Victoria
beautés du jour, la duchesse de Sutherland, Lady Frances Cowper, qui à son avis sont celles qui ont l’air le plus naturel et le plus intelligent.
« Le désir des gens de voir ma pauvre personne stupide était très grand, et je dois dire que j’en suis très touchée et très fière, comme je l’ai toujours été de mon pays et de la Nation anglaise. »
De retour au palais, elle écrit son journal.
« C’est aujourd’hui mon dix-huitième anniversaire ! Comme je suis vieille ! Et pourtant comme je suis loin de ce que je devrais être. À partir de ce jour, je prends la ferme résolution d’étudier avec une assiduité redoublée, de tenir mon attention toujours fixée sur ce que je fais, et de m’efforcer de devenir chaque jour moins futile et plus apte à être ce que, si le Ciel le veut, je serai un jour ! »
Dès le lendemain, le baron Stockmar arrive à Londres. La santé déclinante du roi fait craindre à Léopold que les ambitions de Conroy et de la duchesse, portées à leur paroxysme, ne les poussent à quelque extrémité regrettable.
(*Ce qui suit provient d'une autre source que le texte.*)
(** ** The walk over the block map *)

Lemma skip_blocks_run l left : forall I L e, 0 < l -> 0 <= e < 2 ^ 32 ->
  exists k : nat, (k <= left)%nat /\ skip_blocks left l I L e = (I + Z.of_nat k, L + Z.of_nat k, e - Z.of_nat k * l) /\
    Z.of_nat k * l <= e /\ ((k < left)%nat -> e - Z.of_nat k * l < l).
Proof.
  induction left as [|left IH]; intros I L e Hl He; cbn [skip_blocks].
  { exists 0%nat. split_and!; try lia. by rewrite Z.mul_0_l, !Z.add_0_r, Z.sub_0_r. }
  destruct (Z.leb_spec l e) as [Hle|Hlt].
  - rewrite wrapU_id by (unfold inU; lia). destruct (IH (I + 1) (L + 1) (e - l)) as (k & H1 & -> & H2 & H3); [done|lia|].
    exists (S k). split_and!; try lia. f_equal; [f_equal|]; lia.
  - exists 0%nat. split_and!; try lia. by rewrite Z.mul_0_l, !Z.add_0_r, Z.sub_0_r.
Qed.

(** Where the position [e] is among blocks of these sizes. *)
Definition located (szs : list nat) (e : Z) (lba : nat) (off : Z) : Prop :=
  (e < Z.of_nat (sum_list szs) -> Z.of_nat (sum_list (take lba szs)) + off = e /\
     exists sz, szs !! lba = Some sz /\ 0 <= off < Z.of_nat sz) /\
  (Z.of_nat (sum_list szs) <= e -> lba = length szs /\ off = 0).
Stockmar, diplomate d’une grande finesse et remarquablement informé, s’interpose avec tact et fermeté.
Il demande à Victoria si, après la venue de Lady Connyngham et la première lettre qu’elle a signée, elle a bien eu personnellement connaissance de la seconde offre de Sa Majesté, apportée au palais de Kensington par Lord Melbourne en personne. Il veut également savoir s’il est exact qu’elle a donné sa pleine approbation au second refus, comme l’affirme Mme de Kent. Victoria lui répond qu’elle n’a même pas été informée d’une quelconque visite du Premier ministre.
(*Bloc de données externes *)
(* ===== verification/DispatchFvTheorems.v ===== *)
(** * DispatchFvTheorems: what discovery guarantees *)

From stdpp Require Import base option list gmap fin_maps.
From Stdlib Require Import ZArith Lia.
From S2P Require Import Prelude BaseMath Depex Dispatch DispatchInv DispatchInsert DispatchLoop DispatchScan.
From S2P Require Import DispatchServices DispatchTheorems FvBlock FvRead DispatchFv DispatchDiscover.

Local Open Scope Z_scope.
Local Open Scope edk_scope.

(** ** One notification *)

Section Notify.
Context {World : Type} `{Env : !DISP_ENV World} `{FvbW : !FVB World} `{FvE : !FV_ENV World} (tot : bool) (N : nat).
Context `{Laws : !DISP_LAWS tot N} `{FvL : !FV_LAWS tot N}.
Implicit Types s : DISP World.

Definition known s (h : Z) : Prop := h ∈ KnownFv <$> mFvHandleList s.
#[global] Instance known_dec s h : Decision (known s h).
Proof. unfold known. apply _. Defined.
(** A volume is known once, and the volume of every driver is known. *)
Definition known_ok s : Prop :=
  NoDup (KnownFv <$> mFvHandleList s) /\ forall d e, drivers s !! d = Some e -> known s (FvHandle e).

(** Code outside that leaves the list of drivers alone. *)
Lemma new_outside s s' d : outside N s s' -> wf N s -> mDiscoveredList s' = mDiscoveredList s -> drivers s !! d = None <-> drivers s' !! d = None.
Proof. intros (_ & W' & _) W E. rewrite !eq_None_not_Some, <- (wf_entries N s W), <- (wf_entries N s' W'). by rewrite E. Qed.
Lemma old_outside s s' d e' : outside N s s' -> wf N s -> mDiscoveredList s' = mDiscoveredList s -> drivers s' !! d = Some e' ->
  exists e, drivers s !! d = Some e /\ same_file e e'.
Proof.
  intros O W E He'. destruct (drivers s !! d) as [e|] eqn:He; [|apply (new_outside s s' d O W E) in He; congruence]. exists e. split; [done|].
  destruct O as (Gr & _). destruct (grows_entry _ _ _ _ _ Gr He) as (e1 & He1 & Sm). by simplify_eq.
Qed.
Lemma volume_ok_mono s s' f h files at_key G : outside N s s' -> wf N s -> mDiscoveredList s' = mDiscoveredList s ->
  volume_ok N s f h files at_key G -> volume_ok N s' f h files at_key G.
Proof.
  intros O W E [V1 V2 V3 V4 V5 V6 V7 V8 V9 V10]. split; try done; [|by rewrite E].
  intros d e' He'. destruct (old_outside s s' d e' O W E He') as (e & He & (S1 & S2 & _)). rewrite S1, S2. by apply (V5 d).
Qed.

Lemma has_been_run h s : FvHasBeenProcessed h s = Ok (bool_decide (known s h), s).
Proof.
  unfold FvHasBeenProcessed, Mbind, Mget, Mret. do 2 f_equal. symmetry. unfold known.
  destruct (existsb _ _) eqn:E.
  - apply bool_decide_eq_true. apply existsb_exists in E as (k & Hk & Ek). apply list_elem_of_fmap. exists k. split; [lia|by apply list_elem_of_In].
  - apply bool_decide_eq_false. intros (k & -> & Hk)%list_elem_of_fmap.
    assert (existsb (fun k0 => KnownFv k0 =? KnownFv k) (mFvHandleList s) = true); [|congruence].
    apply existsb_exists. exists k. split; [by apply list_elem_of_In|apply Z.eqb_refl].
Qed.

(** The volume has a name that can be read, and a known volume has the same. *)
Definition twin s (h : Z) : Prop := exists st fvb s1 g w',
  HandleFvb h s = Ok ((st, fvb), s1) /\ EFI_ERROR st = false /\ fv_name fvb (world s1) = Ok (Some g, w') /\ g ∈ FvNameGuid <$> mFvHandleList s.

Lemma is_being_ok h s : wf N s -> mDispatcherLock s = false ->
  wp tot (FvIsBeingProcessed h) (fun r s' => outside N s s' /\ mDiscoveredList s' = mDiscoveredList s /\
    match r with
    | None => twin s h /\ mFvHandleList s' = mFvHandleList s
    | Some k => ~ twin s h /\ KnownFv k = h /\ mFvHandleList s' = mFvHandleList s ++ [k]
    end) s.
Proof.
  intros W L. unfold FvIsBeingProcessed. eapply wp_seq; [by apply wp_run, (fvb_law (FV_LAWS := FvL))|]. cbn beta.
  intros [st fvb] s1 [Rb (O1 & [E1 E2] & Hz)]. pose proof O1 as (_ & W1 & L1). cbn [fst snd] in *.
  eapply wp_seq with (P := fun name s2 => exists w, s2 = upd_world w s1 /\
    (EFI_ERROR st = true /\ name = None \/ EFI_ERROR st = false /\ fv_name fvb (world s1) = Ok (name, w))).
  { destruct (EFI_ERROR st); [apply wp_ret; exists (world s1); destruct s1; by auto|]. rewrite (proj2 (Z.eqb_neq _ 0)) by (by apply Hz).
    apply wp_step with (a := tt) (s' := s1); [done|]. destruct (name_law (FV_LAWS := FvL) fvb (world s1)) as (g & w' & E).
    unfold wp, on_world. rewrite E. exists w'. by auto. }
  cbn beta. intros name s2 (w & -> & Hn). apply wp_get. cbn beta zeta. rewrite (known_law (FV_LAWS := FvL)).
  assert (outside N s (upd_world w s1)) as O2 by (eapply outside_trans; [exact O1|by apply unseen_outside]).
  assert ((match name with Some g => existsb (fun k => bool_decide (g = FvNameGuid k)) (mFvHandleList (upd_world w s1)) | None => false end)
    = true <-> twin s h) as Ht.
  { change (mFvHandleList (upd_world w s1)) with (mFvHandleList s1). rewrite E2. split.
    - destruct name as [g|]; [|done]. intros (k & Hk & Ek%bool_decide_eq_true)%existsb_exists.
      destruct Hn as [[_ ?]|[Hst Hf]]; [done|]. exists st, fvb, s1, g, w. split_and!; try done.
      apply list_elem_of_fmap. exists k. split; [done|by apply list_elem_of_In].
    - intros (st' & fvb' & s' & g & w' & Rb' & Hst & Hf & (k & -> & Hk)%list_elem_of_fmap). rewrite Rb in Rb'. simplify_eq.
      destruct Hn as [[Hst' _]|[_ Hf']]; [congruence|]. rewrite Hf in Hf'. simplify_eq. apply existsb_exists. exists k.
      split; [by apply list_elem_of_In|by apply bool_decide_eq_true]. }
  destruct (match name with Some g => _ | None => false end); [apply wp_ret; split_and!; try done; by apply Ht|].
  apply wp_step with (a := tt) (s' := upd_world w s1); [done|]. apply wp_modify. apply wp_ret. split_and!; [|done| |done|by rewrite <- E2].
  - eapply outside_trans; [exact O2|]. apply unseen_outside; try done. apply O2.
  - by rewrite <- Ht.
Qed.

(** The firmware volume protocol of the handle [h] is [f]: whenever it is
    asked for and there, it is this one. *)
Definition volume_of (h f : Z) : Prop :=
  forall s, post (HandleFv h) (fun r _ => EFI_ERROR r.1 || (r.2 =? 0) = false -> r.2 = f) s.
« Comme je n’ai jamais rien su de la lettre de Lord Melbourne, je ne connais, bien sûr, absolument rien de la réponse. »
Sur le conseil de Stockmar, la princesse dicte à la baronne Lehzen un mémorandum où elle expose sa version des faits.
« Je me suis opposée le 19 mai, comme je l’avais toujours fait auparavant, à ce que Sir John Conroy ait aucune ingérence dans mes affaires. Quoi qu’il ait fait, cela fut fait sur ordre de ma mère, comme je l’ai dit en son nom, sans que je sois responsable d’aucune de ses actions, puisque Sir John Conroy est son secrétaire privé et qu’il n’est ni mon serviteur, ni mon conseiller, et ne l’a jamais été . »
Elle dénonce par écrit les intrigues qui l’entourent et les mensonges qui sont faits en son nom. Dans sa position du moment, c’est tout ce qu’elle peut faire pour se prémunir contre d’autres manipulations, qui pourraient lui arracher par la ruse un consentement qu’elle refuse. Conroy s’obstine au point de perdre désormais tout sang-froid. Le baron Stockmar en informe le roi des Belges, non sans humour, en feignant de coder le patronyme de l’intrigant par une onomatopée à l’orthographe irlandaise.
« O’Hum continue le système d’intimidation avec le génie d’un fou, et la duchesse fait tout ce qu’il lui dit de faire avec une docilité et une persévérance admirables.
« La princesse continue de refuser fermement de promettre à sa maman de faire d’O’Hum son conseiller confidentiel. Si elle tiendra bon, Dieu seul le sait, car ils la harcèlent chaque jour et à toute heure. Les personnes âgées m’ont souvent déçues, pourquoi les jeunes ne le feraient-elles pas aussi ? »
Victoria se rapproche de Lord Liverpool, ancien Premier ministre tory, dont elle connaît bien la fille, Lady Catherine Jenkinson. Il la confirme dans ses opinions. Elle n’a pour l’instant pas d’autre choix que de continuer de vivre avec sa mère.
Le roi est au plus mal. L’asthme l’étouffe.
« C’est le 18 juin, a-t-il dit. Je voudrais vivre assez longtemps pour voir se coucher le soleil de Waterloo. »
Le duc de Wellington a fait apporter à son chevet le drapeau tricolore où la croix de Saint-Georges s’entremêle à celles de Saint-André et de Saint-Patrick, qui est celui du Royaume-Uni depuis la première année du siècle.
« Bien, bien, a dit le roi Guillaume. Dépliez-le et laissez-moi le toucher… Glorieux jour… »
10
Vers 5 heures du matin, le 20 juin 1837, une voiture se présente devant les grilles fermées du palais de Kensington. Dans la loge éteinte, le portier tarde à se réveiller. Enfin, l’attelage traverse la cour. De nouveau, les deux visiteurs en habit noir patientent à la porte, puis attendent Mme de Kent.